*Collected data entries*:
═══
(** The loop [for(;;)]. *)
Fixpoint scan_loop (fuel : nat) (st : scan_state) : outcome (slot_ref * scan_state) :=
  match fuel with
  | O => OutOfFuel
  | S fuel' =>
      do st <- defined (AuthIndexNext st);
      match tts_tuple (ss_slot st) with
      | None =>
          match projInfo with
          | Some _ => Done (pi_slot, set_result (store_tuple None (ps_result st)) st)
          | None => Done (ScanTupleSlot, st)
          end
      | Some slot =>
          if match qual with Some ExecQual => ExecQual slot | None => true end then
            match projInfo with
            | Some ExecProject => Done (pi_slot, set_result (store_tuple (Some (ExecProject slot)) (ps_result st)) st)
            | None => Done (ScanTupleSlot, st)
            end
          else scan_loop fuel' st
      end
  end.

Definition ExecScan (fuel : nat) (st : scan_state) : outcome (slot_ref * scan_state) :=
  match qual, projInfo with
  | None, None => do st <- defined (AuthIndexNext st); Done (ScanTupleSlot, st)
  | _, _ => scan_loop fuel st
  end.

(** The loop of [ExecutePlan] for a [SELECT]: the rows that are sent until the slot
    is empty, and the local variables [planSlot] and [slot], of which the second is
    only assigned for a row. *)
Fixpoint execute_rows (fuel : nat) (st : scan_state) (slot : option slot_ref) (rows : list HeapTuple)
  : outcome (list HeapTuple * slot_ref * option slot_ref * scan_state) :=
  match fuel with
  | O => OutOfFuel
  | S fuel' =>
      do ' (planSlot, st) <- ExecScan fuel st;
      match tts_tuple (slot_at planSlot st) with
      | None => Done (rows, planSlot, slot, st)
      | Some t => execute_rows fuel' st (Some planSlot) (rows ++ [t])
      end
  end.

(** ** The messages *)

(** [pq_sendint]: most significant byte first. *)
Definition pq_sendint (z : Z) (n : nat) : list Z := reverse (le_split n z).

(** The body of a message of type ['U']. *)
Definition printVO (slot : TupleTableSlot) (sequence_num : Z) : option (list Z) :=
  let natts := 2 in
  do at_ <- int_mul sequence_num DEFAULTSIZE;
  do hs <- read_bytes (slot_hashmap_str slot) at_ DEFAULTSIZE;
  do vs <- read_bytes (slot_vo_str slot) at_ DEFAULTSIZE;
  Some (pq_sendint (hashmap_num slot) 4 ++ pq_sendint natts 2 ++ hs ++ vs).
(* ===== verification/Wire.v ===== *)
(** * Receiving the verification object (the cases ['U'], ['C'] and ['L'] of
    pqParseInput3 in src/src/interfaces/libpq/fe-protocol3.c)

    The messages of one answer are collected in two buffers that are allocated
    when the first of them arrives; [mbt_count] counts the messages that are
    still to come.  The completion tag of an insertion carries the root hash
    behind a dollar sign.

    A message is the list of the bytes behind its length word.  What the client does
    with the complete buffers is in Client.v. *)

From S2P Require Import Prelude CMem Codec Node NodeCodec Vo IndexAm Scan.

(** The static variables of the file. *)
Record libpq := mkLibpq {
  mbt_count : Z;
  vo_object : list (option (list Z));
  mbroot : option (list Z)
}.

(** [pqGetInt]: most significant byte first; two bytes are unsigned. *)
Definition pqGetInt (bytes : Z) (body : list Z) (pos : Z) : option (Z * Z) :=
  do bs <- read_bytes body pos bytes;
  let z := le_combine (reverse bs) in
  Some (if bytes =? 2 then z else s32 z, pos + bytes).

(** The part under [if(mbt_count == 0)]: new buffers for [nfields] objects, of
    which both must be there for [MemSet].  The size is an [int] that becomes a
    [size_t]. *)
Definition new_objects (count nfields : Z) : option (list (option (list Z))) :=
  do size <- int_mul count DEFAULTSIZE;
  check 0 <=? size;
  do objs <- for_range 0 nfields (fun i objs =>
    aset objs i (Some (replicate (Z.to_nat size) 0))) [None; None];
  do a <- aget objs 0; do _ <- a;
  do b <- aget objs 1; do _ <- b;
  Some objs.

(** One round of the loop that copies the chunks, and the loop. *)
Definition copy_chunk (body : list Z) (count todo i : Z) (s : list (option (list Z)) * Z)
  : option (list (option (list Z)) * Z) :=
  let inCursor := s.2 + i * DEFAULTSIZE in
  do bs <- read_bytes body inCursor DEFAULTSIZE;
  do o <- aget s.1 i;
  do o <- o;
  do at_ <- int_mul (count - todo) DEFAULTSIZE;
  do o <- write_bytes o at_ bs;
  do objs <- aset s.1 i (Some o);
  Some (objs, inCursor).
(** [pthread_create] twice and [pthread_join] twice: the steps in the order of the
    schedule; behind its end the first thread runs to its end, then the second.  A
    walk passes through fewer pairs than there can be in all. *)
Definition all_pairs (rounds1 rounds2 : list (Z * Z)) (s : shared) : nat :=
  base.size (sh_pairs s) + length rounds1 + length rounds2.
Definition join_fuel (rounds1 rounds2 : list (Z * Z)) (s : shared) : nat :=
  S (length rounds1 + length rounds2) * (3 * all_pairs rounds1 rounds2 s + 8).

Definition run_threads (vo : rangevo) (schedule : list bool) (rounds1 rounds2 : list (Z * Z)) (s : shared) : option shared :=
  let fuel := join_fuel rounds1 rounds2 s in
  do st <- run_schedule vo schedule (mkThreads (mkThread 0 rounds1 Idle 0) (mkThread 1 rounds2 Idle 0) s);
  do st <- run_thread vo true fuel st;
  do st <- run_thread vo false fuel st;
  Some (memory st).

(** ** From the chains of a map to its memory and back *)

Definition bucket_cells (b : nat) (c : list (Pair (list Z))) : list (ploc * cell) :=
  imap (fun j p => ((S (S b), j), mkCell (pkey p) (pvalue p) (if decide (S j < length c)%nat then Some (S (S b), S j) else None))) c.

Definition share (hm : Hashmap (list Z)) : shared :=
  mkShared (imap (fun b c => match c with [] => None | _ => Some (S (S b), 0%nat) end) (buckets hm))
    (list_to_map (concat (imap bucket_cells (buckets hm)))) (Hashmap.size hm).

Fixpoint follow (pairs : gmap ploc cell) (fuel : nat) (p : option ploc) : option (list (Pair (list Z))) :=
  match p, fuel with
  | None, _ => Some []
  | Some _, O => None
  | Some l, S fuel' =>
      do c <- pairs !! l;
      do rest <- follow pairs fuel' (c_next c);
      Some (mkPair (c_key c) (c_value c) :: rest)
  end.

Definition unshare (hm : Hashmap (list Z)) (s : shared) : option (Hashmap (list Z)) :=
  do bs <- mapM (follow (sh_pairs s) (base.size (sh_pairs s))) (sh_buckets s);
  Some (mkHashmap (num_buckets hm) bs (hash hm) (hcompare hm) (sh_size s)).

(** The leaves between the boundary leaves, in the map of the leaf level. *)
Definition rr_threads (vo : rangevo) (schedule : list bool) (start_id end_id : Z) (hm : Hashmap (list Z))
  : option (Hashmap (list Z)) :=
  let mid := Z.quot (start_id + end_id) 2 in
  do s <- run_threads vo schedule (rr_rounds start_id mid) (rr_rounds mid end_id) (share hm);
  unshare hm s.
(** ** What the memory holds *)

(** A chain of pairs from a pointer on, with its addresses. *)
Fixpoint lseg (pairs : gmap ploc cell) (p : option ploc) (ls : list ploc) (c : list (Pair (list Z))) : Prop :=
  match ls, c with
  | [], [] => p = None
  | l :: ls', pr :: c' => p = Some l /\ exists nx, pairs !! l = Some (mkCell (pkey pr) (pvalue pr) nx) /\ lseg pairs nx ls' c'
  | _, _ => False
  end.

Lemma lseg_length pairs ls : forall p c, lseg pairs p ls c -> length ls = length c.
Proof.
  induction ls as [|l ls IH]; intros p [|pr c]; simpl; try done. intros (_ & nx & _ & Hs). f_equal. by eapply IH.
Qed.

Lemma lseg_frame pairs pairs' ls : forall p c, (forall l, l ∈ ls -> pairs' !! l = pairs !! l) -> lseg pairs p ls c -> lseg pairs' p ls c.
Proof.
  induction ls as [|l ls IH]; intros p [|pr c] Hf; simpl; try done. intros (-> & nx & El & Hs). split; [done|].
  exists nx. rewrite Hf by (by left). split; [done|]. apply IH; [|done]. intros l' Hl'. apply Hf. by right.
Qed.

(** The pair at a position, and the pointer there. *)
Lemma lseg_lookup pairs ls : forall p c j l pr, lseg pairs p ls c -> ls !! j = Some l -> c !! j = Some pr ->
  pairs !! l = Some (mkCell (pkey pr) (pvalue pr) (ls !! S j)).
Proof.
  induction ls as [|l0 ls IH]; intros p [|pr0 c] j l pr; simpl; try done. intros (-> & nx & El & Hs). destruct j as [|j]; simpl.
  - intros [= <-] [= <-]. rewrite El. do 2 f_equal. destruct ls as [|l1 ls], c as [|pr1 c]; simpl in Hs; try done. by destruct Hs.
  - intros Hl Hc. by eapply IH.
Qed.

Lemma lseg_head pairs p ls c : lseg pairs p ls c -> p = ls !! 0%nat.
Proof. destruct ls, c; simpl; try done. by intros [-> _]. Qed.

(** A new pair behind the last one. *)
Lemma lseg_append pairs ls new pr : forall p c, NoDup (ls ++ [new]) -> lseg pairs p ls c ->
  let pairs' := <[new := mkCell (pkey pr) (pvalue pr) None]> pairs in
  lseg (match last ls with
        | Some l => match pairs' !! l with Some k => <[l := mkCell (c_key k) (c_value k) (Some new)]> pairs' | None => pairs' end
        | None => pairs'
        end) (match ls with [] => Some new | _ => p end) (ls ++ [new]) (c ++ [pr]).
Proof.
  induction ls as [|l ls IH]; intros p [|pr0 c] Hnd Hs pairs'; subst pairs'; simpl in Hs; try done.
  - simpl. split; [done|]. exists None. by rewrite lookup_insert_eq.
  - destruct Hs as (-> & nx & El & Hs). apply NoDup_cons in Hnd as [Hni Hnd]. specialize (IH nx c Hnd Hs).
    assert (l <> new) as Hne by (intros ->; apply Hni, elem_of_app; right; by left).
    destruct ls as [|l1 ls].
    + destruct c as [|]; [|done]. simpl in Hs. subst nx. simpl. rewrite lookup_insert_ne, El by done. simpl.
      split; [done|]. exists (Some new). rewrite lookup_insert_eq. split; [done|]. split; [done|]. exists None.
      by rewrite lookup_insert_ne, lookup_insert_eq by done.
    + rewrite last_cons_cons. cbn [app]. split; [done|]. exists nx. split; [|exact IH].
      destruct (last (l1 :: ls)) as [x|] eqn:Ex; [|by apply last_None in Ex].
      assert (x <> l) as Hx. { intros ->. apply Hni. change (l ∈ (l1 :: ls) ++ [new]). apply elem_of_app. left. apply last_Some in Ex as [l' E]. rewrite E. apply elem_of_app. right. by left. }
      destruct ((<[new := _]> pairs) !! x); [rewrite lookup_insert_ne by done|]; by rewrite lookup_insert_ne.
Qed.

(** A new value in the pair at a position. *)
Lemma lseg_update pairs ls : forall p c j l pr v, NoDup ls -> lseg pairs p ls c -> ls !! j = Some l -> c !! j = Some pr ->
  lseg (<[l := mkCell (pkey pr) v (ls !! S j)]> pairs) p ls (<[j := mkPair (pkey pr) v]> c).
Proof.
  induction ls as [|l0 ls IH]; intros p [|pr0 c] j l pr v Hnd; simpl; try done. intros (-> & nx & El & Hs).
  apply NoDup_cons in Hnd as [Hni Hnd]. destruct j as [|j]; simpl.
  - intros [= <-] [= <-]. split; [done|]. rewrite (lseg_head _ _ _ _ Hs) in Hs. eexists. rewrite lookup_insert_eq. split; [done|].
    eapply lseg_frame; [|exact Hs]. intros l' Hl'. apply lookup_insert_ne. by intros ->.
  - intros Hl Hc. split; [done|]. exists nx. rewrite lookup_insert_ne; [|intros ->; apply Hni; by eapply list_elem_of_lookup_2].
    split; [done|]. by eapply IH.
Qed.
═══
*Task to carry out*:
Look through the entries above and quote exactly the lines from the line with "Fixpoint execute_rows (fuel" to the line with "let natts := 2 in", counting both of those lines.

*Written response*:
Fixpoint execute_rows (fuel : nat) (st : scan_state) (slot : option slot_ref) (rows : list HeapTuple)
  : outcome (list HeapTuple * slot_ref * option slot_ref * scan_state) :=
  match fuel with
  | O => OutOfFuel
  | S fuel' =>
      do ' (planSlot, st) <- ExecScan fuel st;
      match tts_tuple (slot_at planSlot st) with
      | None => Done (rows, planSlot, slot, st)
      | Some t => execute_rows fuel' st (Some planSlot) (rows ++ [t])
      end
  end.

(** ** The messages *)

(** [pq_sendint]: most significant byte first. *)
Definition pq_sendint (z : Z) (n : nat) : list Z := reverse (le_split n z).

(** The body of a message of type ['U']. *)
Definition printVO (slot : TupleTableSlot) (sequence_num : Z) : option (list Z) :=
  let natts := 2 in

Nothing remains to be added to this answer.